Scientists from the Weizmann Institute of Science in Israel named Segal and Elinav added saccharin, sucralose, or aspartame to the drinking water of mice and found that their blood sugar levels were higher than those of mice who drank sugar water -- no matter whether the animals were on a normal diet or a high-fat diet. Some studies have monitored individuals for several years and have even found an increase in weight and waist circumference with the regular intake of these sweeteners. Participants in some studies showed an increased BMI (body mass index) as well. This helps to assess if a person has a healthy weight or not. Some individuals with a higher BMI may be more likely to develop certain metabolic diseases. Another study suggests that those who consume artificial sweeteners regularly, may have a higher risk for developing heart disease, diabetes, and stroke.

A 2013 review published in Trends in Endocrinology and Metabolism cites several animal studies that report a link between regular intake of nonnutritive sweeteners and increased food intake. The review suggests that sweeteners may increase appetite by disrupting the signaling process that usually occurs when a person eats foods with more calories. Sweet tastes typically signal to the body that food is entering the gut. The body then expects to receive calories and signals when eating should stop by making a person feel full or satiated. A person experiences the same sweet taste when they consume sweeteners, but the body receives fewer calories than it might otherwise expect to. If this happens regularly, according to the theory, the body unlearns the association between sweet tastes and calories. This reversal means that high-calorie foods will no longer trigger feelings of fullness. This may lead to overeating.

A later review from 2016 further discusses the link between low-calorie sweeteners and metabolic disease. It suggests that regular, long-term intake of sweeteners may disrupt the balance and diversity of bacteria living within the gut. We all know the gut health craze going on, which explains how our gut is the center for our overall health and immunity. Anything that disrupts this, is not beneficial. Animal studies show that this type of disruption can result in glucose intolerance, which is a known risk factor for type 2 diabetes.

All of the nutritional evidence behind us, low calorie snacks may lead to binge or overeating.

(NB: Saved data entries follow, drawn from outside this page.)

(** The end of an operation that signs: a prepared input, the signature, and the
    completed result. *)
Lemma signed_Ok {P R} i m (prepared : option P) (input : P → string)
    (complete : P → string → option R) e w x w' :
  (let! p := lift (ok_or prepared e) in
   let! signature := sign_prepared i m (input p) in
   lift (ok_or (complete p signature) Crypto)) w = (Ok x, w') →
  w' = w ∧ ∃ p secret, prepared = Some p ∧
    open_secret_at (di_runtime i) (ref_of_key (identity_id (di_record i)) m) (disk w) = Ok secret ∧
    String.length secret = 32 ∧ complete p (ed25519_sign secret (input p)) = Some x.
Proof.
  intros Hx. inv_run Hx. apply lift_Ok in Hstep as [Hp%ok_or_Ok ->].
  inv_run Hx. apply sign_prepared_Ok in Hstep as (-> & secret & Ho & Hl & ->).
  apply lift_Ok in Hx as [Hx%ok_or_Ok ->]. eauto 8.
Qed.

Lemma document_proof_key i k value options w v w' :
  sign_document_proof i value k options w = (Ok v, w') →
  ∃ m, usable_key i k [KeyRole.RootControl] w = (Ok m, w) ∧
    root_capability (di_record i) = RootCapabilityState.Active ∧
    (let! public := lift (document_public_key (document (di_record i)) (kid m)) in
     let! prepared := lift (ok_or (prepare_w3c_proof value public (kid m) options) Crypto) in
     let! signature := sign_prepared i m (signing_input prepared) in
     lift (ok_or (complete_w3c_proof prepared signature) Crypto)) w = (Ok v, w').
Proof.
  unfold sign_document_proof. intros Hv. inv_run Hv.
  pose proof (require_operational_Ok _ _ _ _ Hstep) as [-> _].
  inv_run Hv. apply lift_Ok in Hstep0 as [Hc%rguard_Ok ->].
  apply negb_false_iff, bool_decide_eq_true in Hc.
  inv_run Hv. apply lift_Ok in Hstep0 as [Hm ->]. inv_run Hv. apply lift_Ok in Hstep0 as [Ha ->].
  inv_run Hv. apply lift_Ok in Hstep0 as [Hr%rguard_Ok ->]. exists a1. split_and!; [|done|done].
  unfold usable_key, bind, lift, sguard, ret. rewrite Hstep, Hm, Ha. simpl.
  by rewrite orb_false_r, Hr.
Qed.

Lemma pending_managed_true m r :
  pending_managed m r = true →
  role m = r ∧ origin m = KeyOrigin.Managed ∧ key_state m = KeyState.Pending ∧ material_erased m = false.
Proof.
  unfold pending_managed, is_role. rewrite !andb_true_iff, !bool_decide_eq_true, negb_true_iff. tauto.
Qed.

Lemma enrollment_key_Ok i eid k select rl w m w' :
  enrollment_key i eid k select rl w = (Ok m, w') →
  w' = w ∧ ∃ r, read_identity_at (identity_id (di_record i)) (disk w) = Ok r ∧
    generation r = generation (di_record i) ∧ state r = IdentityState.Enrolling ∧
    origin m = KeyOrigin.Managed ∧ role m = rl ∧ pending_key r k m ∧ enrollment_key_of r eid select m.
Proof.
  unfold enrollment_key, current_pending_enrollment. intros He. inv_run He. inv_run Hstep.
  apply current_record_read in Hstep0 as (-> & Hr & Hg). inv_run Hstep.
  apply lift_Ok in Hstep0 as [Hb%rguard_Ok ->]. apply ret_Ok in Hstep as [-> ->].
  apply orb_false_iff in Hb as [Hs%negb_false_iff%bool_decide_eq_true Hp%negb_false_iff].
  apply option_test_true in Hp as (p & Hp & Heid%bool_decide_eq_true).
  inv_run He. apply lift_Ok in Hstep as [Hl%ok_or_Ok ->].
  inv_run He. apply lift_Ok in Hstep as [Hk ->].
  inv_run He. apply lift_Ok in Hstep as [Hsel%rguard_Ok%negb_false_iff%bool_decide_eq_true ->].
  inv_run He. apply lift_Ok in Hstep as [Hf%ok_or_Ok ->].
  inv_run He. apply lift_Ok in Hstep as [Hpm%rguard_Ok%negb_false_iff ->].
  apply ret_Ok in He as [-> ->]. apply pending_managed_true in Hpm as (Hrole & Ho & Hst & Her).
  pose proof (find_key_kid _ _ _ Hf) as [Hkid _]. rewrite <-Hkid in Hk, Hf, Hsel.
  split; [done|]. eexists. split; [exact Hr|]. do 4 (split; [done|]). split; [by split_and!|].
  split; eauto.
Qed.

(** An active key of the handle is one the operation may use. *)
Lemma entitled_active i d k m op :
  operational i d → required_state op = Some IdentityState.Active →
  canonicalize_kid (did (di_record i)) k = Ok (kid m) →
  find_key (kid m) (keys (di_record i)) = Some m → origin m = KeyOrigin.Managed →
  key_state m = KeyState.Active → role m ∈ allowed_roles op →
  (active_key (di_record i) k m →
   match op with
   | Sign k _ | DeviceAssertion k _ | Ecdh k _ | ObjectProof k _ _ _ | OriginProof k _ _ _ _
   | HttpHeaders k _ _ _ _ _ => active_key (di_record i) k m
   | LegacyHeader k _ _ =>
       active_key (di_record i) k m ∧ for_did (did (di_record i)) = Ok DidProfile.E1
   | DocumentProof k _ _ =>
       active_key (di_record i) k m ∧ root_capability (di_record i) = RootCapabilityState.Active
   | _ => False
   end) →
  entitled i d op m.
Proof.
  intros (r & Hr & Hg & Hs) Hreq Hk Hf Ho Ha Hrole Hop. exists r. rewrite Hs.
  do 5 (split; [done|]). specialize (Hop ltac:(by split_and!)). by destruct op.
Qed.

(** The operations with an active key that sign a message, or agree. *)
Lemma message_key_used i op w out w' :
  match op with Sign _ _ | DeviceAssertion _ _ | Ecdh _ _ => True | _ => False end →
  run_crypto i op w = (Ok out, w') → w' = w ∧ key_used i (disk w) op out.
Proof.
  intros Hop Hrun. destruct op; try done; simpl in Hrun; inv_run Hrun; apply ret_Ok in Hrun as [-> ->].
  1,2: unfold sign, sign_device_assertion in Hstep; inv_run Hstep;
    apply usable_key_Ok in Hstep0 as (-> & Hact & Hk & Hf & Ho & Hs & Hr);
    apply sign_prepared_Ok in Hstep as (-> & secret & Hopen & Hl & ->);
    split; [done|]; exists a0, secret; split_and!; try done; by eapply entitled_active.
  unfold ecdh in Hstep; inv_run Hstep;
    apply usable_key_Ok in Hstep0 as (-> & Hact & Hk & Hf & Ho & Hs & Hr);
    apply agree_Ok in Hstep as (-> & _ & secret & Hopen & Hl & -> & Hz);
    split; [done|]; exists a0, secret; split_and!; try done; by eapply entitled_active.
Qed.

(** The operations with an active key that make a proof over a prepared input. *)
Lemma proof_key_used i op w out w' :
  match op with
  | ObjectProof _ _ _ _ | DocumentProof _ _ _ | OriginProof _ _ _ _ _ => True
  | _ => False
  end →
  run_crypto i op w = (Ok out, w') → w' = w ∧ key_used i (disk w) op out.
Proof.
  intros Hop Hrun. destruct op; try done; simpl in Hrun; inv_run Hrun; apply ret_Ok in Hrun as [-> ->].
  2: apply document_proof_key in Hstep as (a0 & Hu & Hcap & Hstep);
    apply usable_key_Ok in Hu as (_ & Hact & Hk & Hf & Ho & Hs & Hr).
  1,3: unfold sign_object_proof, sign_origin_proof, object_proof in Hstep; inv_run Hstep;
    apply usable_key_Ok in Hstep0 as (-> & Hact & Hk & Hf & Ho & Hs & Hr).
  all: inv_run Hstep; apply lift_Ok in Hstep0 as [Hpk ->];
    apply signed_Ok in Hstep as (-> & p & secret & Hp & Hopen & Hl & Hc); split; [done|];
    exists a0, secret; split_and!; [by eapply entitled_active|done|done|by eexists _, p, _].
Qed.

Lemma header_key_used i op w out w' :
  match op with LegacyHeader _ _ _ | HttpHeaders _ _ _ _ _ _ => True | _ => False end →
  run_crypto i op w = (Ok out, w') → w' = w ∧ key_used i (disk w) op out.
Proof.
  intros Hop Hrun. destruct op; try done; simpl in Hrun; inv_run Hrun; apply ret_Ok in Hrun as [-> ->].
  1: unfold legacy_did_wba_header in Hstep; inv_run Hstep; apply lift_Ok in Hstep0 as [Hprof ->];
    inv_run Hstep; apply lift_Ok in Hstep0 as [He1 ->];
    apply rguard_Ok, negb_false_iff, bool_decide_eq_true in He1 as ->.
  all: unfold http_signature_headers_with_options in *; inv_run Hstep;
    apply usable_key_Ok in Hstep0 as (-> & Hact & Hk & Hf & Ho & Hs & Hr);
    apply signed_Ok in Hstep as (-> & p & secret & Hp & Hopen & Hl & Hc); split; [done|];
    eexists _, secret; split_and!; [by eapply entitled_active|done|done|by eexists p, _].
Qed.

If an individual believes she switched to diet soda, so she 'earns' a couple pieces of cake or treats daily. Or, foods that used to be sweet, like fruit, no longer have the same effect because fake sugars are 4x or more as sweet, which also leads to overeating. The risks of fake sugars and sugar substitutes are huge. Natural is the way to go!

Natural sugars like honeymaple syrup, agave nectar, stevia leaves, and Molasses are not only safer, but also offer their own health benefits. Naturally containing enzymes, vitamins, and other minerals that benefit our bodies... it is a no brainer. Trading a few extra calories per day to sweeten a treat vs risking the health effects of fake sugar is more than worth it. Try experimenting with a few of these options and seeing how you feel. Maybe some of the unexplainable symptoms are easily fixed by such a simple change.